WHAT YOU SHOULD DO. When you reach the line containing "mw_tick : Z;" in the entries below, start writing out each line exactly, and stop after the line containing "right _ => f r'".

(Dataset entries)
********************

(* ===== verification/EcsModel.v ===== *)
(** * An implementation of the world and id-map interfaces

    A map from entities to their components (each stamped with the change tick of its last write)
    and a list of pairs with no repeated side.  It shows that the laws of [Ecs.v] can hold
    together, and the witnesses of the development run on it. *)

From stdpp Require Import gmap strings list.
From Stdlib Require Import ZArith Lia.
From S2P Require Import Prelude F32 Protocol Components Ecs.

Open Scope Z_scope.

(** ** The world *)
Abbreviation entity_data := (forall k, option (ctype k * Z)).

Record mworld := mkWorld {
  mw_next : Z;
  mw_entities : gmap Entity entity_data;
  mw_tick : Z;
  mw_resources : forall r, option (rtype r) }.

Definition no_components : entity_data := fun _ => None.

Definition set_component (d : entity_data) (k : ckind) (v : ctype k) (t : Z) : entity_data :=
  fun k' => match decide (k = k') with
            | left E => match E in _ = k'' return option (ctype k'' * Z) with
                        | eq_refl => Some (v, t)
                        end
            | right _ => d k'
            end.

Definition set_resource (f : forall r, option (rtype r)) (r : rkind) (v : rtype r) :
    forall r', option (rtype r') :=
  fun r' => match decide (r = r') with
            | left E => match E in _ = r'' return option (rtype r'') with
                        | eq_refl => Some v
                        end
            | right _ => f r'
            end.

Definition mw_data (w : mworld) (e : Entity) (k : ckind) : option (ctype k * Z) :=
  match mw_entities w !! e with Some d => d k | None => None end.

Definition mw_has_all (d : entity_data) (ks : list ckind) : bool :=
  forallb (fun k => match d k with Some _ => true | None => false end) ks.

(** The matching entities, in the order of the map. *)
Definition mw_query (w : mworld) (ks : list ckind) : list Entity :=
  (filter (fun p : Entity * entity_data => mw_has_all p.2 ks = true)
     (map_to_list (mw_entities w))).*1.

(** Entity numbers are never reused. *)
Definition mw_fresh (w : mworld) : Entity :=
  mkEntity (1 + foldr Z.max (mw_next w) ((fun p => entity_bits p.1) <$> map_to_list (mw_entities w))).

#[global] Instance mworld_ecs : EcsWorld mworld := {|
  w_new := mkWorld 0 ∅ 0 (fun _ => None);
  w_alive w e := match mw_entities w !! e with Some _ => true | None => false end;
  w_get w e k := fst <$> mw_data w e k;
  w_put w e k v :=
    match mw_entities w !! e with
    | Some d => mkWorld (mw_next w) (<[e := set_component d k v (mw_tick w)]> (mw_entities w))
                        (mw_tick w) (mw_resources w)
    | None => w
    end;
  w_spawn w := (mw_fresh w, mkWorld (entity_bits (mw_fresh w))
                                    (<[mw_fresh w := no_components]> (mw_entities w))
                                    (mw_tick w) (mw_resources w));
  w_despawn w e := mkWorld (mw_next w) (delete e (mw_entities w)) (mw_tick w) (mw_resources w);
  w_query := mw_query;
  w_changed w e k := snd <$> mw_data w e k;
  w_change_tick := mw_tick;
  w_increment_change_tick w :=
    mkWorld (mw_next w) (mw_entities w) ((mw_tick w + 1) mod 2 ^ 32) (mw_resources w);
  w_clear_trackers w :=
    mkWorld (mw_next w) (mw_entities w) ((mw_tick w + 1) mod 2 ^ 32) (mw_resources w);
  w_is_changed changed last this := tick_age this changed <? tick_age this last;
  w_res w r := mw_resources w r;
  w_put_res w r v :=
    mkWorld (mw_next w) (mw_entities w) (mw_tick w) (set_resource (mw_resources w) r v);
|}.

Lemma set_component_eq d k v t : set_component d k v t k = Some (v, t).
Proof.
  unfold set_component. destruct (decide (k = k)) as [E|]; [|done].
  by rewrite (proof_irrel E eq_refl).
Qed.
Lemma set_component_ne d k v t k' : k <> k' -> set_component d k v t k' = d k'.
Proof. intros. unfold set_component. by destruct (decide (k = k')). Qed.
Lemma set_resource_eq f r v : set_resource f r v r = Some v.
Proof.
  unfold set_resource. destruct (decide (r = r)) as [E|]; [|done].
  by rewrite (proof_irrel E eq_refl).
Qed.
Lemma set_resource_ne f r v r' : r <> r' -> set_resource f r v r' = f r'.
Proof. intros. unfold set_resource. by destruct (decide (r = r')). Qed.

Lemma mw_has_all_spec d ks : mw_has_all d ks = true <-> forall k, k ∈ ks -> is_Some (d k).
Proof.
  unfold mw_has_all. rewrite forallb_forall.
  setoid_rewrite <- list_elem_of_In. split; intros H k Hk; specialize (H k Hk).
  - destruct (d k); naive_solver.
  - destruct H as [? ->]. done.
Qed.

Lemma mw_fresh_None w : mw_entities w !! mw_fresh w = None.
Proof.
  destruct (mw_entities w !! mw_fresh w) as [d|] eqn:E; [|done]. exfalso.
  apply elem_of_map_to_list in E. unfold mw_fresh in E.
  set (l := map_to_list (mw_entities w)) in *.
  assert (Hmax : forall p, p ∈ l ->
    entity_bits p.1 <= foldr Z.max (mw_next w) ((fun p => entity_bits p.1) <$> l)).
  { generalize (mw_next w). clear E. intros z. induction l as [|q l IH]; [set_solver|].
    intros p [->|Hp]%elem_of_cons; cbn; [lia|]. specialize (IH p Hp). lia. }
  specialize (Hmax _ E). cbn in Hmax. lia.
Qed.

Lemma mw_data_Some w e d k : mw_entities w !! e = Some d -> mw_data w e k = d k.
Proof. intros H. unfold mw_data. by rewrite H. Qed.

Lemma mw_query_spec w ks e :
  e ∈ mw_query w ks <->
  w_alive w e = true /\ forall k, k ∈ ks -> is_Some (w_get w e k).
Proof.
  unfold mw_query. rewrite list_elem_of_fmap. cbn. split.
  - intros ([e' d] & He & [Ha Hd]%list_elem_of_filter). apply elem_of_map_to_list in Hd.
    cbn in He, Ha. subst e'. rewrite Hd. split; [done|]. intros k Hk.
    rewrite (mw_data_Some _ _ _ _ Hd), fmap_is_Some. by apply (proj1 (mw_has_all_spec d ks)).
  - destruct (mw_entities w !! e) as [d|] eqn:E; [|naive_solver]. intros [_ Hks].
    exists (e, d). split; [done|]. apply list_elem_of_filter. rewrite elem_of_map_to_list.
    split; [|done]. apply mw_has_all_spec. intros k Hk. specialize (Hks k Hk).
    by rewrite (mw_data_Some _ _ _ _ E), fmap_is_Some in Hks.
Qed.

#[local] Arguments no_components : simpl never.
#[local] Arguments mw_fresh : simpl never.
#[local] Arguments set_component : simpl never.

#[global] Instance mworld_laws : EcsLaws mworld.
Proof.
  split; cbn; unfold mw_data; cbn; try (intros; done).
  - intros w e k v. by destruct (mw_entities w !! e).
  - intros w e k v e'. destruct (mw_entities w !! e) eqn:E; cbn; [|done].
    rewrite lookup_insert. case_decide; [subst; by rewrite E | done].
  - intros w e k v. destruct (mw_entities w !! e) eqn:E; cbn; [|done]. intros _.
    by rewrite lookup_insert_eq, set_component_eq.
  - intros w e k v e' k' Hne. destruct (mw_entities w !! e) as [d|] eqn:E; cbn; [|done].
    rewrite lookup_insert. case_decide; [|done]. subst. rewrite E, set_component_ne; naive_solver.
  - intros w. by rewrite mw_fresh_None.
  - intros w e. rewrite lookup_insert. case_decide.
    + subst. by rewrite bool_decide_eq_true_2.
    + by rewrite bool_decide_eq_false_2.
  - intros w e k. rewrite lookup_insert. case_decide; [subst; by rewrite mw_fresh_None | done].
  - intros w e e'. rewrite lookup_delete. case_decide.
    + by rewrite bool_decide_eq_true_2.
    + by rewrite bool_decide_eq_false_2.
  - intros w e e' k Hne. by rewrite lookup_delete_ne.
  - apply mw_query_spec.
  - intros w ks. unfold mw_query.
    eapply sublist_NoDup; [apply (NoDup_fst_map_to_list (mw_entities w))|].
    apply fmap_sublist, sublist_filter.
  - intros w e k v. destruct (mw_entities w !! e) eqn:E; cbn; [|done]. intros _.
    by rewrite lookup_insert_eq, set_component_eq.
  - intros w e k v e' k' Hne. destruct (mw_entities w !! e) as [d|] eqn:E; cbn; [|done].
    rewrite lookup_insert. case_decide; [|done]. subst. rewrite E, set_component_ne; naive_solver.
  - intros w e k. by rewrite !fmap_is_Some.
  - intros w e k v. by destruct (mw_entities w !! e).
  - intros w e k. rewrite lookup_insert. case_decide; [subst; by rewrite mw_fresh_None | done].
  - intros w e e' k Hne. by rewrite lookup_delete_ne.
  - intros w. unfold tick_age. rewrite Zminus_mod_idemp_l.
    replace (mw_tick w + 1 - mw_tick w) with 1 by lia. done.
  - intros w r v. apply set_resource_eq.
  - intros w r v r' Hne. by apply set_resource_ne.
  - intros w e k v r. by destruct (mw_entities w !! e).
Qed.

(** ** The id map *)
Definition bi_ok (l : list (NetworkId * Entity)) : bool :=
  bool_decide (NoDup l.*1) && bool_decide (NoDup l.*2).

Record bilist := mkBi { bl_pairs : list (NetworkId * Entity); bl_ok : bi_ok bl_pairs = true }.

Fixpoint find_left (l : list (NetworkId * Entity)) (n : NetworkId) : option Entity :=
  match l with
  | [] => None
  | (n', e) :: l' => if decide (n = n') then Some e else find_left l' n
  end.

Fixpoint find_right (l : list (NetworkId * Entity)) (e : Entity) : option NetworkId :=
  match l with
  | [] => None
  | (n, e') :: l' => if decide (e = e') then Some n else find_right l' e
  end.

Definition drop_pairs (l : list (NetworkId * Entity)) n e : list (NetworkId * Entity) :=
  filter (fun p : NetworkId * Entity => p.1 <> n /\ p.2 <> e) l.
Definition drop_left (l : list (NetworkId * Entity)) n : list (NetworkId * Entity) :=
  filter (fun p : NetworkId * Entity => p.1 <> n) l.

Lemma bi_ok_spec l : bi_ok l = true <-> NoDup l.*1 /\ NoDup l.*2.
Proof. unfold bi_ok. by rewrite andb_true_iff, !bool_decide_eq_true. Qed.

Lemma find_left_Some l n e : NoDup l.*1 -> find_left l n = Some e <-> (n, e) ∈ l.
Proof.
  induction l as [|[n' e'] l IH]; cbn; [set_solver|].
  intros [Hni Hnd]%NoDup_cons. rewrite elem_of_cons. case_decide.
  - subst. split; [intros [= ->]; by left|]. intros [[= ->]|Hin]; [done|].
    destruct Hni. apply list_elem_of_fmap. by exists (n', e).
  - rewrite IH by done. naive_solver.
Qed.

Lemma find_right_Some l n e : NoDup l.*2 -> find_right l e = Some n <-> (n, e) ∈ l.
Proof.
  induction l as [|[n' e'] l IH]; cbn; [set_solver|].
  intros [Hni Hnd]%NoDup_cons. rewrite elem_of_cons. case_decide.
  - subst. split; [intros [= ->]; by left|]. intros [[= ->]|Hin]; [done|].
    destruct Hni. apply list_elem_of_fmap. by exists (n, e').
  - rewrite IH by done. naive_solver.
Qed.

Lemma bi_ok_filter (P : NetworkId * Entity -> Prop) `{!forall p, Decision (P p)} l :
  bi_ok l = true -> bi_ok (filter P l) = true.
Proof.
  rewrite !bi_ok_spec. intros [H1 H2].
  split; (eapply sublist_NoDup; [done | apply fmap_sublist, sublist_filter]).
Qed.

Lemma bi_ok_insert l n e : bi_ok l = true -> bi_ok ((n, e) :: drop_pairs l n e) = true.
Proof.
  intros H. pose proof (bi_ok_filter (fun p => p.1 <> n /\ p.2 <> e) l H) as [H1 H2]%bi_ok_spec.
  apply bi_ok_spec. cbn. rewrite !NoDup_cons. split_and!; try done.
  - rewrite list_elem_of_fmap. intros ([] & -> & [? ?]%list_elem_of_filter). naive_solver.
  - rewrite list_elem_of_fmap. intros ([] & -> & [? ?]%list_elem_of_filter). naive_solver.
Qed.

#[global] Instance bilist_bimap : BiMap bilist := {|
  bi_empty := mkBi [] eq_refl;
  bi_left b n := find_left (bl_pairs b) n;
  bi_right b e := find_right (bl_pairs b) e;
  bi_insert b n e := mkBi ((n, e) :: drop_pairs (bl_pairs b) n e) (bi_ok_insert _ n e (bl_ok b));
  bi_remove b n := mkBi (drop_left (bl_pairs b) n) (bi_ok_filter _ _ (bl_ok b));
  bi_iter b := bl_pairs b;
|}.

Lemma bilist_left_Some (b : bilist) n e : bi_left b n = Some e <-> (n, e) ∈ bl_pairs b.
Proof. destruct b as [l Hl]. cbn. apply find_left_Some. by apply bi_ok_spec. Qed.

#[global] Instance bilist_laws : BiMapLaws bilist.
Proof.
  split.
  - intros b n e. rewrite bilist_left_Some. destruct b as [l Hl]; cbn.
    rewrite find_right_Some; [done|]. by apply bi_ok_spec.
  - done.
  - intros b n e n'. apply option_eq. intros x. rewrite bilist_left_Some. cbn.
    rewrite elem_of_cons. unfold drop_pairs. rewrite list_elem_of_filter.
    rewrite <- bilist_left_Some. case_decide; [naive_solver|].
    change (find_left (bl_pairs b) n') with (bi_left b n').
    destruct (bi_left b n') as [e'|] eqn:E; [case_decide|]; cbn; split; try done.
    + intros [[= -> ->]|[[? ?] [= <-]]]; naive_solver.
    + intros [[= -> ->]|[[? ?] [= <-]]]; naive_solver.
    + intros [= <-]. right. naive_solver.
    + intros [[= -> ->]|[[? ?] ?]]; naive_solver.
  - intros b n n'. apply option_eq. intros x. rewrite bilist_left_Some. cbn.
    unfold drop_left. rewrite list_elem_of_filter. rewrite <- bilist_left_Some.
    case_decide; cbn; naive_solver.
  - intros b n e. by rewrite bilist_left_Some.
  - intros [l Hl]. cbn. destruct (proj1 (bi_ok_spec l) Hl) as [H1 _]. by eapply NoDup_fmap_1.
Qed.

********************

TASK OUTPUT.
  mw_tick : Z;
  mw_resources : forall r, option (rtype r) }.

Definition no_components : entity_data := fun _ => None.

Definition set_component (d : entity_data) (k : ckind) (v : ctype k) (t : Z) : entity_data :=
  fun k' => match decide (k = k') with
            | left E => match E in _ = k'' return option (ctype k'' * Z) with
                        | eq_refl => Some (v, t)
                        end
            | right _ => d k'
            end.

Definition set_resource (f : forall r, option (rtype r)) (r : rkind) (v : rtype r) :
    forall r', option (rtype r') :=
  fun r' => match decide (r = r') with
            | left E => match E in _ = r'' return option (rtype r'') with
                        | eq_refl => Some v
                        end
            | right _ => f r'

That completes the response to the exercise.